THE RECORDS =
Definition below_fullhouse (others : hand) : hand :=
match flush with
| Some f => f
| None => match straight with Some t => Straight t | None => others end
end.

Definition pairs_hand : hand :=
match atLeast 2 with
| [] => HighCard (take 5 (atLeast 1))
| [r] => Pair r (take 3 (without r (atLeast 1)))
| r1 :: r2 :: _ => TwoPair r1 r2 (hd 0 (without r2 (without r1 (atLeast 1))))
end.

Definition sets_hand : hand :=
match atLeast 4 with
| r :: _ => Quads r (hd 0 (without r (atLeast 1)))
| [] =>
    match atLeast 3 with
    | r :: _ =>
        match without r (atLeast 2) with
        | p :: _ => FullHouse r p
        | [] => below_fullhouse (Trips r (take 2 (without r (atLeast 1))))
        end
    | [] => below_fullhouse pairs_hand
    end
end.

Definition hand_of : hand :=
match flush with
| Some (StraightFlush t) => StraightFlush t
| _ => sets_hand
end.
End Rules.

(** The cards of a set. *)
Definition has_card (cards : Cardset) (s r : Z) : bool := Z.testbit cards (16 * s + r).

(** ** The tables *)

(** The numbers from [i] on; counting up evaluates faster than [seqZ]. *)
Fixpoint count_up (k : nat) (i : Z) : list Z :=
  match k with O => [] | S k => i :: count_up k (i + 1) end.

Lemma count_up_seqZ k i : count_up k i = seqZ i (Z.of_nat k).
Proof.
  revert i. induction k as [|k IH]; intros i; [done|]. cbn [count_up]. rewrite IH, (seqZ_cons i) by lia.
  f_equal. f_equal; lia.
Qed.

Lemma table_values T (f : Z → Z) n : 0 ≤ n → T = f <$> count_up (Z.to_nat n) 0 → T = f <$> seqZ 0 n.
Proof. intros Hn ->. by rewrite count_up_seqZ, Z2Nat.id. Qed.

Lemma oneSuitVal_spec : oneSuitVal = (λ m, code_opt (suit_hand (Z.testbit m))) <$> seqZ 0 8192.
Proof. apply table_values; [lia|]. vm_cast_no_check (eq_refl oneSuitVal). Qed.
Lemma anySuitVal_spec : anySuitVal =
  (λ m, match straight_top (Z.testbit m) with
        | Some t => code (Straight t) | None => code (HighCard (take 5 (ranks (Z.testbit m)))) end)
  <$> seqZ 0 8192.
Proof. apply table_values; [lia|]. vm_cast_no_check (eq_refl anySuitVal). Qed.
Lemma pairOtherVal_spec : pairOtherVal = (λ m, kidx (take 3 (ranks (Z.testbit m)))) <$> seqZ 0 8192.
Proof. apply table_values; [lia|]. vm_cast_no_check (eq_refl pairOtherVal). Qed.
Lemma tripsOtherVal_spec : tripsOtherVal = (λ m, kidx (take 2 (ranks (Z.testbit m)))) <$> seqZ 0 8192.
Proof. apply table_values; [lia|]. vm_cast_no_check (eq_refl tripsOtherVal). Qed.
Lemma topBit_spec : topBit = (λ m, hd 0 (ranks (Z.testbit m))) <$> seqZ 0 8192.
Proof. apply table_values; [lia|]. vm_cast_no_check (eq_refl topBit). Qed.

---

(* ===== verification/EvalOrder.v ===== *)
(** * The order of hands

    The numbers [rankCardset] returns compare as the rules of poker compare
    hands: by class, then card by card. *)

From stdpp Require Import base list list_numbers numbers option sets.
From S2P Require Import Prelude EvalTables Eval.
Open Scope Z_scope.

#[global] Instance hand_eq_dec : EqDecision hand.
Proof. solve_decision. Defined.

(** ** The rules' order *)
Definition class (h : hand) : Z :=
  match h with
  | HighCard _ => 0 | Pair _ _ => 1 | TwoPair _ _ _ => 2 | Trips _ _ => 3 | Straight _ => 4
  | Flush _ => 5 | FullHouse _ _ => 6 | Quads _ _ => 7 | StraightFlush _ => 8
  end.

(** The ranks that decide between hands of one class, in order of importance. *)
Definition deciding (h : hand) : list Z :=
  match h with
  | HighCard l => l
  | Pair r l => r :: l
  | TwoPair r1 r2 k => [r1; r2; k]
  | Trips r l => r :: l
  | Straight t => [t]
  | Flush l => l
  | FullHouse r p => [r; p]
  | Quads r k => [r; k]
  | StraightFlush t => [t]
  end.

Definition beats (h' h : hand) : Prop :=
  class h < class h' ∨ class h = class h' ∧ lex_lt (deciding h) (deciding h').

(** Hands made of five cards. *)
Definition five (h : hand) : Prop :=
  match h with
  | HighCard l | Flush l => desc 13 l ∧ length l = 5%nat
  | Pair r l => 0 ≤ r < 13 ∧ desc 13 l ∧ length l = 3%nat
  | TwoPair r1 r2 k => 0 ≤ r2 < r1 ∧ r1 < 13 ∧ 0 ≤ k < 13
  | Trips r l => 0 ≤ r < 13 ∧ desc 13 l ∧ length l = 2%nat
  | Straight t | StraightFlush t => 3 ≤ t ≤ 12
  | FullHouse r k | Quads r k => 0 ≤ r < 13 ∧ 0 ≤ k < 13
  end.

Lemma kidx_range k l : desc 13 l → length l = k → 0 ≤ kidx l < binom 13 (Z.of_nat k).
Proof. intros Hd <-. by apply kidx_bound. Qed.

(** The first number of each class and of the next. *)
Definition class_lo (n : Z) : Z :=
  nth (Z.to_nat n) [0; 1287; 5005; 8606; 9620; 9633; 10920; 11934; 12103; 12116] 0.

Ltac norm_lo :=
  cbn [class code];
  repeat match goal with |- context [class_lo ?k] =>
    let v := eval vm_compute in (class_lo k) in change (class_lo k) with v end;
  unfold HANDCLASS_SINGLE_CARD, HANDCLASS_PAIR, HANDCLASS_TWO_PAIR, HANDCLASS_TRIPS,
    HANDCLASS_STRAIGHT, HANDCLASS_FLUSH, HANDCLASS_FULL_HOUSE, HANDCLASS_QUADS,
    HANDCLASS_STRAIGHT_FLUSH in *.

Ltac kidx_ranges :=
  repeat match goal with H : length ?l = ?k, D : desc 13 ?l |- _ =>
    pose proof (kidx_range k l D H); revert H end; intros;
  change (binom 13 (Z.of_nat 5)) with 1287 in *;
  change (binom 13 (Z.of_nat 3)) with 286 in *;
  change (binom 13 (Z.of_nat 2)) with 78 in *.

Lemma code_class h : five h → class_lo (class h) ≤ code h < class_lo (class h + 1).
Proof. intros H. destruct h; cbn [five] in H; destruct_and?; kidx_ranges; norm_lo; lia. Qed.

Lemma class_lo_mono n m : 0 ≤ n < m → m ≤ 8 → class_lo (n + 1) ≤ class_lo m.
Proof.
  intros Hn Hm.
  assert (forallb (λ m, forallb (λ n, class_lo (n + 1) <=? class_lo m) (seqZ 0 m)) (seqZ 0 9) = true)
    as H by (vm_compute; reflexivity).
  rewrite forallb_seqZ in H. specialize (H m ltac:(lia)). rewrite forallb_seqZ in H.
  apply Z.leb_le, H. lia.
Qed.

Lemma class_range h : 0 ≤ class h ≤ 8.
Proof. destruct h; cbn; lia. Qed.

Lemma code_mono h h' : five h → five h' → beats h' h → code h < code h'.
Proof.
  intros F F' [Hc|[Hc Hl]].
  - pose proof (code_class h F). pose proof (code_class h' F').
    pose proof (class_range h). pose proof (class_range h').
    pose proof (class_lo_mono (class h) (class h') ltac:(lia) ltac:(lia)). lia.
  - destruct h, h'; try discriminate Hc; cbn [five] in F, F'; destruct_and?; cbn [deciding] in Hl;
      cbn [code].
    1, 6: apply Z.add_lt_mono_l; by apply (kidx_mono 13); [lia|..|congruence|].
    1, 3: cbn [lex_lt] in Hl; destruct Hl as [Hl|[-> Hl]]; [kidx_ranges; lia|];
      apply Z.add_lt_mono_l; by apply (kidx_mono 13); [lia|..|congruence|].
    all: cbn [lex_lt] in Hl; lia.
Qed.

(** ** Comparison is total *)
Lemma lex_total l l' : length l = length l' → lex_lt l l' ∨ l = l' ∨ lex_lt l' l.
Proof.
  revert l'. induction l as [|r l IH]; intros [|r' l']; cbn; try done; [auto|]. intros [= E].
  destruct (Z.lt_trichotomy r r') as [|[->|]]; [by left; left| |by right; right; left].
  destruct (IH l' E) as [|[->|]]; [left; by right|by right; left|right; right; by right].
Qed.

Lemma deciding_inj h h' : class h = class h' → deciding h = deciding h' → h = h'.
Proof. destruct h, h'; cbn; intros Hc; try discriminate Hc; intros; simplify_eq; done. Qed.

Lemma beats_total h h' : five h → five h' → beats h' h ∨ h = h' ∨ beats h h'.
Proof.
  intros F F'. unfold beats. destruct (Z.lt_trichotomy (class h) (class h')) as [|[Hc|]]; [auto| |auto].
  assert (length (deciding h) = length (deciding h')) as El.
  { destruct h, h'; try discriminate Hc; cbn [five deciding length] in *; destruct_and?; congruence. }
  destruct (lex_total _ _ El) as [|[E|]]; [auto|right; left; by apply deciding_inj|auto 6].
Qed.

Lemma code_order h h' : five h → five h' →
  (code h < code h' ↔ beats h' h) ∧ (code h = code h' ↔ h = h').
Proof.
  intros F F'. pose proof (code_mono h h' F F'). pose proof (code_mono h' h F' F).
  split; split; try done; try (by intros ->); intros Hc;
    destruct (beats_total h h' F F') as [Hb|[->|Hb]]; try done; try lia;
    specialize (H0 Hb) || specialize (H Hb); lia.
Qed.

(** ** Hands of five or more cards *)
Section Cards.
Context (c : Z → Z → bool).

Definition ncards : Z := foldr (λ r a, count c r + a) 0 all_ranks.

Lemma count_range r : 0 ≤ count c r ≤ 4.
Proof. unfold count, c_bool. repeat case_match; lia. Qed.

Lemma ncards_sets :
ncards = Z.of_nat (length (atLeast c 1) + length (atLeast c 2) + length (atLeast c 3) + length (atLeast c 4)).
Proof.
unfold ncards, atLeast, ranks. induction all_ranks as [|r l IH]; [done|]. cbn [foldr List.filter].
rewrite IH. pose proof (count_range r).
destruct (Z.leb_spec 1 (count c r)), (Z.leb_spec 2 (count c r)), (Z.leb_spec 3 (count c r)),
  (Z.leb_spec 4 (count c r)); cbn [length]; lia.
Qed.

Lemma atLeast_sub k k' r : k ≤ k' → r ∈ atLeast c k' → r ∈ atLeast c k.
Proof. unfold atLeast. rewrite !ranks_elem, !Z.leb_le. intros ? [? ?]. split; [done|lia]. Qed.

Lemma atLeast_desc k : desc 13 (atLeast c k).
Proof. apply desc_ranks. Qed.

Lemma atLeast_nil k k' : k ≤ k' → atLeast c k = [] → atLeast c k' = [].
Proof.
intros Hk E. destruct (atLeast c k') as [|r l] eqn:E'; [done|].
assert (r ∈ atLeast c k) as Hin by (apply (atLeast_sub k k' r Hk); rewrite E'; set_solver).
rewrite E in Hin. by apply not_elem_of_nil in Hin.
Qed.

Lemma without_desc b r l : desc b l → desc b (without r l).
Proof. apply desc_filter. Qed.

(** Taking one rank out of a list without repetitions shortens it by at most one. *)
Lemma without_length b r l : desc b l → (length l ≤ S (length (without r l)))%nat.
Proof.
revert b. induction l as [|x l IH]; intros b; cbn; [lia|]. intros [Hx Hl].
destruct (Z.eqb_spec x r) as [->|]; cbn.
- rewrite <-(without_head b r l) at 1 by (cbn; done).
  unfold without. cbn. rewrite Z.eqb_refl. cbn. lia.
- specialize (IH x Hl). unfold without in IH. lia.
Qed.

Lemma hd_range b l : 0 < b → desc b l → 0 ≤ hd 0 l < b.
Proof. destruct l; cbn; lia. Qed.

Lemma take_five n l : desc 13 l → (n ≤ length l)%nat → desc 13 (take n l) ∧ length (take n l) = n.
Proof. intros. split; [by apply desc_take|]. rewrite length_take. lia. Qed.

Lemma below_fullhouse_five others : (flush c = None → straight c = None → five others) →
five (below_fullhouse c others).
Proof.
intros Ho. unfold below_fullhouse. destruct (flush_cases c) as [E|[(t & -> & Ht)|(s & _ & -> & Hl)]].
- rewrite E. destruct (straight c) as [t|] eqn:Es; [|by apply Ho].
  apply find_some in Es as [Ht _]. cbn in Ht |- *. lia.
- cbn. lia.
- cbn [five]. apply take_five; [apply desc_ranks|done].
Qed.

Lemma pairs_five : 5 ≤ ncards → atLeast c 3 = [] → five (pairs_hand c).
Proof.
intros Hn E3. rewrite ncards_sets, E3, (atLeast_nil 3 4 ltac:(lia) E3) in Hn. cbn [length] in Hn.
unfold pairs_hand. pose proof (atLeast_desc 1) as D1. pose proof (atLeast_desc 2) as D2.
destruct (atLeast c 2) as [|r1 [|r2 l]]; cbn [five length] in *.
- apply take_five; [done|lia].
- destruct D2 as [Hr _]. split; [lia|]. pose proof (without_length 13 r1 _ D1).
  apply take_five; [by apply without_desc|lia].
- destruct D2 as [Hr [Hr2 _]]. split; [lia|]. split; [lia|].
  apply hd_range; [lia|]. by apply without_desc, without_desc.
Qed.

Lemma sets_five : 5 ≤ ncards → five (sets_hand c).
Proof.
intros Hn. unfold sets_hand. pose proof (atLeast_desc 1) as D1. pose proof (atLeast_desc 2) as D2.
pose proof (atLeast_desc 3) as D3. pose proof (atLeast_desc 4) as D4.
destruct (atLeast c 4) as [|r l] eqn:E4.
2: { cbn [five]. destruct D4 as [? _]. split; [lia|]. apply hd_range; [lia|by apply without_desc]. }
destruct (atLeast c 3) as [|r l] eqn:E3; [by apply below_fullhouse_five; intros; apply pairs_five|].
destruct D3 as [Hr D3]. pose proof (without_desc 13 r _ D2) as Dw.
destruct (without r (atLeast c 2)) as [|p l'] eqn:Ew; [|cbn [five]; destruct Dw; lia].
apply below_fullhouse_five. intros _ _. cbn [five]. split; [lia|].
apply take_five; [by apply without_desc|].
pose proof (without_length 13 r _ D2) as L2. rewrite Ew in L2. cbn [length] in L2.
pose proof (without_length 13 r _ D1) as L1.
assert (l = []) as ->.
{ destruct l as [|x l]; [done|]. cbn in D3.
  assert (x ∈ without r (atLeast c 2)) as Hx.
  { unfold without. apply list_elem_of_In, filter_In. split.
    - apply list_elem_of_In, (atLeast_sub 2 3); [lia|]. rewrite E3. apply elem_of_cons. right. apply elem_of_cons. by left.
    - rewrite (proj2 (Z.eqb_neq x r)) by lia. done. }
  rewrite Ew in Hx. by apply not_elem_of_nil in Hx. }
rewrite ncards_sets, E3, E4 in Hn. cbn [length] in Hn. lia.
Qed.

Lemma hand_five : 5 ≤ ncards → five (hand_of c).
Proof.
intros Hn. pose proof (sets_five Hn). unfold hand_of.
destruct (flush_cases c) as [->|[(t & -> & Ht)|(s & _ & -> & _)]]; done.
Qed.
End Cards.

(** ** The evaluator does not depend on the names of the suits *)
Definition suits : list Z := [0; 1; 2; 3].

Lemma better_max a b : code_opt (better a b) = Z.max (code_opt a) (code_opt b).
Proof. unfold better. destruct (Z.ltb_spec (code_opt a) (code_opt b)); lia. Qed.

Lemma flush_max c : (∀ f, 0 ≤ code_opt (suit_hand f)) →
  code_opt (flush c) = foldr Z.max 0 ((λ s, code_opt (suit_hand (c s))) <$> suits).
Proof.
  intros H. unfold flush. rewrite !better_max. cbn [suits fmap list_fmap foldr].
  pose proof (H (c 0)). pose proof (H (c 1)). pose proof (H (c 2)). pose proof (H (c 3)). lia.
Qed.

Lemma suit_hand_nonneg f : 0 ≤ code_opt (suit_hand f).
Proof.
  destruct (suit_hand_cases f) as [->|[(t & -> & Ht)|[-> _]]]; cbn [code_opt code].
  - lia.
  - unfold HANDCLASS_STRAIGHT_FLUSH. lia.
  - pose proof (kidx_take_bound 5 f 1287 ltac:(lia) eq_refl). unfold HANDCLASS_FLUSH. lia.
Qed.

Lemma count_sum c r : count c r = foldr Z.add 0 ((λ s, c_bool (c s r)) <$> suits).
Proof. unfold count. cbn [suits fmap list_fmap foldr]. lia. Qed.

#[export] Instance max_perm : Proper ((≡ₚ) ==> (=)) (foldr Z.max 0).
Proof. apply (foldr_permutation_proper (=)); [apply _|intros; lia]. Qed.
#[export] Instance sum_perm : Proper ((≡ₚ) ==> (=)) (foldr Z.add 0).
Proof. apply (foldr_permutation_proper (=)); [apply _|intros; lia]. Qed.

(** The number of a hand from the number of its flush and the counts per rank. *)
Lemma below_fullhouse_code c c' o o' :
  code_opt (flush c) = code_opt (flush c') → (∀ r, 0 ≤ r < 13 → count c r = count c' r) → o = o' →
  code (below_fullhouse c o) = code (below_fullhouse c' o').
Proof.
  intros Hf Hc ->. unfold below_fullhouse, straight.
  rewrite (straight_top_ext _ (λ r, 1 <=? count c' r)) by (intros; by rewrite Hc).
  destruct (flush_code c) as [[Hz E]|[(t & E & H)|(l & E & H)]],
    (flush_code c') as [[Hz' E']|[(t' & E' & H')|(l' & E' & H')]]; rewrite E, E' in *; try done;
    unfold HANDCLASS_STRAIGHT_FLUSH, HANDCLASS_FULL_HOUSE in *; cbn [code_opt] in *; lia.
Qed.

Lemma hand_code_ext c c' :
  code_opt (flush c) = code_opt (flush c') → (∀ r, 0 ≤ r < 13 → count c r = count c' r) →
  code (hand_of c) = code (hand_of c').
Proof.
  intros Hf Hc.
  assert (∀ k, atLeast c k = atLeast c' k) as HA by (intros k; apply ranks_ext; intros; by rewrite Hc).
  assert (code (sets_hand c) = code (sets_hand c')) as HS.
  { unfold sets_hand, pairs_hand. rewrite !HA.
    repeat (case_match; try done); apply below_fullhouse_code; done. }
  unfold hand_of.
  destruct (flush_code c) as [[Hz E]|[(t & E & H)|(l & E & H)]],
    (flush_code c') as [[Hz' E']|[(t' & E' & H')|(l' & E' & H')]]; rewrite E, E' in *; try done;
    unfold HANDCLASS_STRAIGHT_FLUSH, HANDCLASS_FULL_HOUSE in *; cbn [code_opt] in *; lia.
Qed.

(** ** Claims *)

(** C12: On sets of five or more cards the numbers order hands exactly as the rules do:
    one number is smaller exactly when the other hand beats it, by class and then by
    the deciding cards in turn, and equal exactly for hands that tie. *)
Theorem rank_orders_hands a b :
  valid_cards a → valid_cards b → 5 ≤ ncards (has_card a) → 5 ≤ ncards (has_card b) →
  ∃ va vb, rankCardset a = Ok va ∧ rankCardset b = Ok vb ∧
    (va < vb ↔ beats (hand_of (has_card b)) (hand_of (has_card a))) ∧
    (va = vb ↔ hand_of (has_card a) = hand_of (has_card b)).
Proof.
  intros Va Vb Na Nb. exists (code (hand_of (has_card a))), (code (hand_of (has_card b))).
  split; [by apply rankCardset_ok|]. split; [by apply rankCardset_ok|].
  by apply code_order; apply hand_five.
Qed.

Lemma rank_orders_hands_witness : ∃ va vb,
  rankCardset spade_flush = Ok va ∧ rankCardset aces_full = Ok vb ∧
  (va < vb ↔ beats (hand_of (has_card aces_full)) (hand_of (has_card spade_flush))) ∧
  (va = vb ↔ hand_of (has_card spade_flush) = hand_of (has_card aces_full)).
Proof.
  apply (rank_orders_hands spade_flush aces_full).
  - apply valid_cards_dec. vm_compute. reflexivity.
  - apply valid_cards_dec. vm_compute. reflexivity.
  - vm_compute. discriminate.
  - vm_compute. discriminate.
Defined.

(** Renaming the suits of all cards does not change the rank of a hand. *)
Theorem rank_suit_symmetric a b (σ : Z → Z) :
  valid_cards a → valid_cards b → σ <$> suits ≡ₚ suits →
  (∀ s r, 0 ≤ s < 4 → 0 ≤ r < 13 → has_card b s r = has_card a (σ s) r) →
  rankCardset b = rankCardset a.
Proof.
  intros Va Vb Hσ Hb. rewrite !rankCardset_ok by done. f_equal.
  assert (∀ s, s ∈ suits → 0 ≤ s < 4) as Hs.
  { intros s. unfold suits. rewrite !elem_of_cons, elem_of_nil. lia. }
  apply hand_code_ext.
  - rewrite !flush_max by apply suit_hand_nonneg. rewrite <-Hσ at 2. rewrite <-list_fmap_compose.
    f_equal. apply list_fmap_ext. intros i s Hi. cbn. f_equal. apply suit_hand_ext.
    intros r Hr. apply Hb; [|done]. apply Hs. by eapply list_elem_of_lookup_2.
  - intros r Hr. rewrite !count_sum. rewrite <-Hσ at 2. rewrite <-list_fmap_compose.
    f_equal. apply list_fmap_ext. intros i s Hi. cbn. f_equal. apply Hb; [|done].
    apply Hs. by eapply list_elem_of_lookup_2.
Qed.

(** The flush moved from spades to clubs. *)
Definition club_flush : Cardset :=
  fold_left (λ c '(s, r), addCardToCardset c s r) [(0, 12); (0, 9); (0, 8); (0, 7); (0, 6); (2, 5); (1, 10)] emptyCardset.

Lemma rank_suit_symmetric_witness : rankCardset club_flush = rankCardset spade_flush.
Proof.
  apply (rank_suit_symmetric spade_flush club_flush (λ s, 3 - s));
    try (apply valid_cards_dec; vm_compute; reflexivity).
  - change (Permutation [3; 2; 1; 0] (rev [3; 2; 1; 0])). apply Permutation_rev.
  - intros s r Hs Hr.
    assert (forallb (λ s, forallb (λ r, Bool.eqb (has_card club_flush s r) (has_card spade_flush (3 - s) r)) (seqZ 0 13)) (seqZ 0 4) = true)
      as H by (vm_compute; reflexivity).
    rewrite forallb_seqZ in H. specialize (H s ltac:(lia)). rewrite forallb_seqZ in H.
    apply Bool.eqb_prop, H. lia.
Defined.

THE PROBLEM =
Of the entries above, repeat exactly the lines from the line with "Definition deciding (h" through the line with "Lemma kidx_range k", both of them included.

ANSWER TO THIS EXERCISE =
Definition deciding (h : hand) : list Z :=
  match h with
  | HighCard l => l
  | Pair r l => r :: l
  | TwoPair r1 r2 k => [r1; r2; k]
  | Trips r l => r :: l
  | Straight t => [t]
  | Flush l => l
  | FullHouse r p => [r; p]
  | Quads r k => [r; k]
  | StraightFlush t => [t]
  end.

Definition beats (h' h : hand) : Prop :=
  class h < class h' ∨ class h = class h' ∧ lex_lt (deciding h) (deciding h').

(** Hands made of five cards. *)
Definition five (h : hand) : Prop :=
  match h with
  | HighCard l | Flush l => desc 13 l ∧ length l = 5%nat
  | Pair r l => 0 ≤ r < 13 ∧ desc 13 l ∧ length l = 3%nat
  | TwoPair r1 r2 k => 0 ≤ r2 < r1 ∧ r1 < 13 ∧ 0 ≤ k < 13
  | Trips r l => 0 ≤ r < 13 ∧ desc 13 l ∧ length l = 2%nat
  | Straight t | StraightFlush t => 3 ≤ t ≤ 12
  | FullHouse r k | Quads r k => 0 ≤ r < 13 ∧ 0 ≤ k < 13
  end.

Lemma kidx_range k l : desc 13 l → length l = k → 0 ≤ kidx l < binom 13 (Z.of_nat k).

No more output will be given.